Social security is an agenda which is run by many governments in the world that encompasses the unemployed, the old age, the disabled, and the insurance survivors. In the United States, social security programs are maintained by the federal government. Beneficiaries pay compulsory monthly or annual payments, in their active years of service, through employee or employer groups. It can also be defined as the provision to the public with economic and social support through pensions or other financial aids (U. S. Department Of The Treasury). In the case of social security retirement income, which is received by beneficiaries after retirement, the incomes they receive are calculated on the basis of their contributions they made when in active service.
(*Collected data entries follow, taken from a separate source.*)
(** The pool after the leases [moved] have changed queue. *)
Definition settle (i : role) (p : pool) (r : pass_t) : pool :=
  let n := Zlen (moved r) in
  match i with
  | primary => Pool (free_leases p - n) (backup_leases p + n) (kept r) (foldl (λ q o, enqueue o q) (backup p) (moved r))
  | secondary => Pool (free_leases p + n) (backup_leases p - n) (foldl (λ q o, enqueue o q) (free p) (moved r)) (kept r)
  end.

(** The leases to send, and the queue they come from. *)
Definition leases_to_send (i : role) (p : pool) : Z :=
  match i with
  | primary => Z.quot (free_leases p - backup_leases p) 2
  | secondary => Z.quot (backup_leases p - free_leases p) 2
  end.

Definition my_queue (i : role) (p : pool) : list offer :=
  match i with primary => free p | secondary => backup p end.

(** The body of the loop over the pools: the pool, [leases_queued] and
    [*sendreq]. *)
Definition balance_pool (b : balance_t) (p : pool) (given : nat) (sendreq : bool)
  : pool * nat * bool :=
  let t := leases_to_send (bal_role b) p in
  let total := backup_leases p + free_leases p in
  let thresh := percent total (max_lease_misbalance b) in
  let hold := percent total (max_lease_ownership b) in
  let panic := if thresh * -2 =? 0 then -1 else thresh * -2 in
  let r := give_leases hold t given (my_queue (bal_role b) p) in
  (settle (bal_role b) p r, queued r, sendreq || (t <? panic)).

Fixpoint balance_pools (cur_time : Z) (random : nat -> Z) (b : balance_t)
    (ps : list pool) (given : nat) (sendreq : bool) : balance_t * list pool * nat * bool :=
  match ps with
  | [] => (b, [], given, sendreq)
  | p :: ps' =>
    let '(p', given', sendreq') := balance_pool b p given sendreq in
    let b' := pool_check cur_time (random (length ps')) b p' in
    let '(b'', ps'', given'', sendreq'') := balance_pools cur_time random b' ps' given' sendreq' in
    (b'', p' :: ps'', given'', sendreq'')
  end.

(** [dhcp_failover_pool_dobalance]: [ps] are the pools of this peer, in the
    order of the shared networks; the result has the number of leases queued,
    which are committed when there are any, and what [*sendreq] is set to. *)
Definition pool_dobalance (cur_time : Z) (random : nat -> Z) (b : balance_t)
    (ps : list pool) : balance_t * list pool * nat * bool :=
  if negb (is_normal b) then (b, ps, O, false)
  else balance_pools cur_time random (set_last b cur_time) ps O false.

(** What an entry of the balance sends to the peer. *)
Inductive sent_t : Type := SendUpdates | SendPoolreq | SendPoolresp (n : nat).

(** Startup and entrance to the normal state. *)
Definition pool_balance (cur_time : Z) (random : nat -> Z) (b : balance_t)
    (ps : list pool) : balance_t * list pool :=
  let '(b', ps', _, _) := pool_dobalance cur_time random (set_sched b 0 None) ps in (b', ps').

(** The timer, which has fired. *)
Definition pool_rebalance (cur_time : Z) (random : nat -> Z) (b : balance_t)
    (ps : list pool) : balance_t * list pool * list sent_t :=
  let '(b', ps', n, sendreq) := pool_dobalance cur_time random (set_sched b 0 None) ps in
  (b', ps', (if (n =? 0)%nat then [] else [SendUpdates]) ++ (if sendreq then [SendPoolreq] else [])).

(** A POOLREQ of the peer. *)
Definition pool_reqbalance (cur_time : Z) (random : nat -> Z) (b : balance_t)
    (ps : list pool) : balance_t * list pool * list sent_t :=
  let '(b', ps', n, _) := pool_dobalance cur_time random (set_sched b 0 None) ps in
  (b', ps', SendPoolresp n :: if (n =? 0)%nat then [] else [SendUpdates]).

(** [dhcp_failover_state_pool_check] *)
Fixpoint state_pool_check (cur_time : Z) (random : nat -> Z) (b : balance_t) (ps : list pool) : balance_t :=
  match ps with
  | [] => b
  | p :: ps' => state_pool_check cur_time random (pool_check cur_time (random (length ps')) b p) ps'
  end.

(** ** The mixing hash *)

Lemma loadb_table_perm : loadb_mx_tbl ≡ₚ seqZ 0 256.
Proof. decide_true. Qed.

Lemma loadb_table_length : Zlen loadb_mx_tbl = 256.
Proof. reflexivity. Qed.

Lemma loadb_table_bytes : is_bytes loadb_mx_tbl.
Proof. decide_true. Qed.

Lemma lxor_byte a b : is_byte a -> is_byte b -> is_byte (Z.lxor a b).
Proof.
  unfold is_byte. change 256 with (2 ^ 8). intros Ha Hb.
  apply (op_pow_range Z.lxor xorb); [apply Z.lxor_spec|intros; by apply Z.lxor_nonneg|done|lia|done|done].
Qed.

Lemma loadb_step h k :
  is_byte h -> is_byte k ->
  exists r, rd loadb_mx_tbl (Z.lxor h k) = Ret r /\ is_byte r /\ loadb_mx_tbl !! Z.to_nat (Z.lxor h k) = Some r.
Proof.
  intros Hh Hk. pose proof (lxor_byte h k Hh Hk) as Hb. unfold is_byte in Hb.
  assert (0 <= Z.lxor h k < Zlen loadb_mx_tbl) as Hr by (rewrite loadb_table_length; lia).
  exists (nthZ loadb_mx_tbl (Z.lxor h k)). split; [by apply rd_in|]. split; [apply nthZ_byte, loadb_table_bytes|].
  by apply lookup_nthZ.
Qed.

(** One step of the hash is injective in the state and in the octet. *)
Lemma loadb_step_inj h1 k1 h2 k2 r :
  is_byte h1 -> is_byte k1 -> is_byte h2 -> is_byte k2 ->
  rd loadb_mx_tbl (Z.lxor h1 k1) = Ret r -> rd loadb_mx_tbl (Z.lxor h2 k2) = Ret r ->
  Z.lxor h1 k1 = Z.lxor h2 k2.
Proof.
  intros Hh1 Hk1 Hh2 Hk2 E1 E2.
  pose proof (lxor_byte h1 k1 Hh1 Hk1) as B1. pose proof (lxor_byte h2 k2 Hh2 Hk2) as B2.
  apply rdA_Ret in E1 as [_ E1], E2 as [_ E2].
  assert (NoDup loadb_mx_tbl) as Hnd by (rewrite loadb_table_perm; apply NoDup_seqZ).
  pose proof (NoDup_lookup _ _ _ _ Hnd E1 E2). unfold is_byte in *. lia.
Qed.

Lemma loadb_loop_ok i key h :
  (i <= length key)%nat -> is_bytes key -> is_byte h -> exists r, loadb_loop i key h = Ret r /\ is_byte r.
Proof.
  revert h. induction i as [|i IH]; intros h Hi Hk Hh; cbn [loadb_loop]; [eauto|].
  rewrite rd_in by (unfold Zlen; lia). cbn [mbind outcome_bind].
  destruct (loadb_step h (nthZ key (Z.of_nat i)) Hh (nthZ_byte _ _ Hk)) as (r & -> & Hr & _).
  cbn [mbind outcome_bind]. apply IH; [lia|done|done].
Qed.

Lemma lxor_inj_r a b c : Z.lxor a b = Z.lxor a c -> b = c.
Proof.
  intros H. apply (f_equal (Z.lxor a)) in H.
  by rewrite <- !Z.lxor_assoc, !Z.lxor_nilpotent, !Z.lxor_0_l in H.
Qed.

Lemma lxor_inj_l a b c : Z.lxor b a = Z.lxor c a -> b = c.
Proof. rewrite !(Z.lxor_comm _ a). apply lxor_inj_r. Qed.

(** States that differ stay different over octets that agree. *)
Lemma loadb_loop_diverge i key1 key2 h1 h2 r :
  (i <= length key1)%nat -> (i <= length key2)%nat -> is_bytes key1 -> is_bytes key2 ->
  is_byte h1 -> is_byte h2 -> take i key1 = take i key2 ->
  loadb_loop i key1 h1 = Ret r -> loadb_loop i key2 h2 = Ret r -> h1 = h2.
Proof.
  revert h1 h2. induction i as [|i IH]; intros h1 h2 L1 L2 B1 B2 Hh1 Hh2 Ht; cbn [loadb_loop].
  { intros [= ->] [= ->]. done. }
  rewrite !rd_in by (unfold Zlen; lia). cbn [mbind outcome_bind].
  assert (nthZ key1 (Z.of_nat i) = nthZ key2 (Z.of_nat i)) as Ek.
  { unfold nthZ. rewrite Nat2Z.id, !nth_lookup. f_equal.
    rewrite <- (lookup_take_lt key1 (S i)), <- (lookup_take_lt key2 (S i)), Ht by lia. done. }
  rewrite <- Ek. set (k := nthZ key1 (Z.of_nat i)). assert (is_byte k) as Hk by by apply nthZ_byte.
  destruct (loadb_step h1 k Hh1 Hk) as (r1 & E1 & Hr1 & _), (loadb_step h2 k Hh2 Hk) as (r2 & E2 & Hr2 & _).
  rewrite E1, E2. cbn [mbind outcome_bind]. intros R1 R2.
  assert (r1 = r2) as <-.
  { apply (IH r1 r2); try done; [lia..|]. apply (f_equal (take i)) in Ht. rewrite !take_take in Ht.
    by rewrite !Nat.min_l in Ht by lia. }
  eapply lxor_inj_l, loadb_step_inj; [| | | |exact E1|exact E2]; done.
Qed.
(** [h'] is [h] with the node [p] linked to [q], except at [x]. *)
Definition relinked (h h' : gmap positive lease) (x : positive) (p q : ptr) : Prop :=
  forall y, y <> x -> h' !! y = if bool_decide (p = Some y) then set_next q <$> h !! y else h !! y.

Lemma relinked_is_Some h h' x p q y : relinked h h' x p q -> y <> x -> is_Some (h !! y) -> is_Some (h' !! y).
Proof. intros H Hy Hs. rewrite (H y Hy). case_bool_decide; [by apply fmap_is_Some|done]. Qed.

Section Relink.
Context (h h' : gmap positive lease) (x : positive) (l' : lease).
Hypothesis at_x : h' !! x = Some l'.
Hypothesis unlinked_x : next_pending l' = None.

Lemma linked_intro U A U0 A0 p q :
  linked h U0 A0 -> relinked h h' x p q -> NoDup (U ++ A) -> (forall y, y ∈ U ++ A -> y = x \/ y ∈ U0 ++ A0) ->
  after U A x = None ->
  Z.testbit (flags l') 4 = bool_decide (x ∈ U) -> Z.testbit (flags l') 5 = bool_decide (x ∈ A) ->
  (forall y, y <> x -> (y ∈ U <-> y ∈ U0) /\ (y ∈ A <-> y ∈ A0)) ->
  (forall y, y <> x -> after U A y = if bool_decide (p = Some y) then q else after U0 A0 y) ->
  linked h' U A.
Proof.
  intros [Hd Hi Hn] Hr Hd' Hsub Hx B4 B5 Hbits Hafter. constructor; [done| |].
  - intros y Hy. destruct (Hsub y Hy) as [->|Hy0]; [eauto|]. destruct (decide (y = x)) as [->|]; [eauto|].
    eapply relinked_is_Some; eauto.
  - intros y l Hl. destruct (decide (y = x)) as [->|Hne].
    { rewrite at_x in Hl. injection Hl as <-. split_and!; [by rewrite Hx|done|done]. }
    rewrite (Hr y Hne) in Hl. unfold node_ok. rewrite (Hafter y Hne). destruct (Hbits y Hne) as [Bu Ba].
    rewrite (bool_decide_ext _ _ Bu), (bool_decide_ext _ _ Ba).
    case_bool_decide; [|by apply Hn].
    destruct (h !! y) as [l0|] eqn:E; [|done]. injection Hl as <-. cbn. split; [done|]. by apply Hn in E as (_ & ?).
Qed.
The retirement income is received as early as when one is sixty two years or as late as sixty seven years. Social security systems have their advantages as well as disadvantages. Some of the benefits that social security beneficiaries enjoy will include security, investments as well as cautioning against unexpected accidents. The security that social security beneficiaries enjoy is unlimited. Security applies to covers on any unexpected occurrences of accidents, illnesses or disability. The members are cautioned against these effects and their side effects also mitigated. By making monthly or annual contributions to the fund, the state or organizations involved in the collection and later distribution of these funds invest the funds on behalf of the contributors. Through investments, the country enjoys economic growth and the returns for the invested money are guaranteed. However, they do not come without their shortcomings. One of the major shortcomings is the continued burden of people who are exiting public or active employment and demanding their payments. This poses a challenge as the burden becomes too high for the state to bear making it less effective in distributing the payments.
Social security in the United States is faced with numerous long term solvency problems. If these long-term problems are not dealt with in the near future, the social security fund of the United States may become solvent. Of importance to note is that, the social security in the States is divided into two parts. The old age and survivors insurance is a part of the social security that caters for retirement benefits to beneficiaries, and was started by the federal government in 1937. It gets its funding from collection of taxes. The other part is the disability insurance, which insures members from any forms of disability. It is funded through collection of taxes. This is a scheme run by the federal government since 1957 (U. S. Department Of The Treasury). Individuals who are employed by the government are levied directly by the government before they get their monthly salaries. The individuals who are employed in the private sector divide the tax levy into two. The employer takes care of levying half of it, while the employee contributes half the amount. The taxes collected by the state are used by the social security funds to pay benefits of the employees who are out of employment for different reasons. The excess of the taxes so collected is invested back in the economy with the social security buying securities that are held in trust on behalf of the firms. Benefits accrued from social security are liable to automatic disbursement to beneficiaries, provided the trust fund has sufficient funds to facilitate the payments.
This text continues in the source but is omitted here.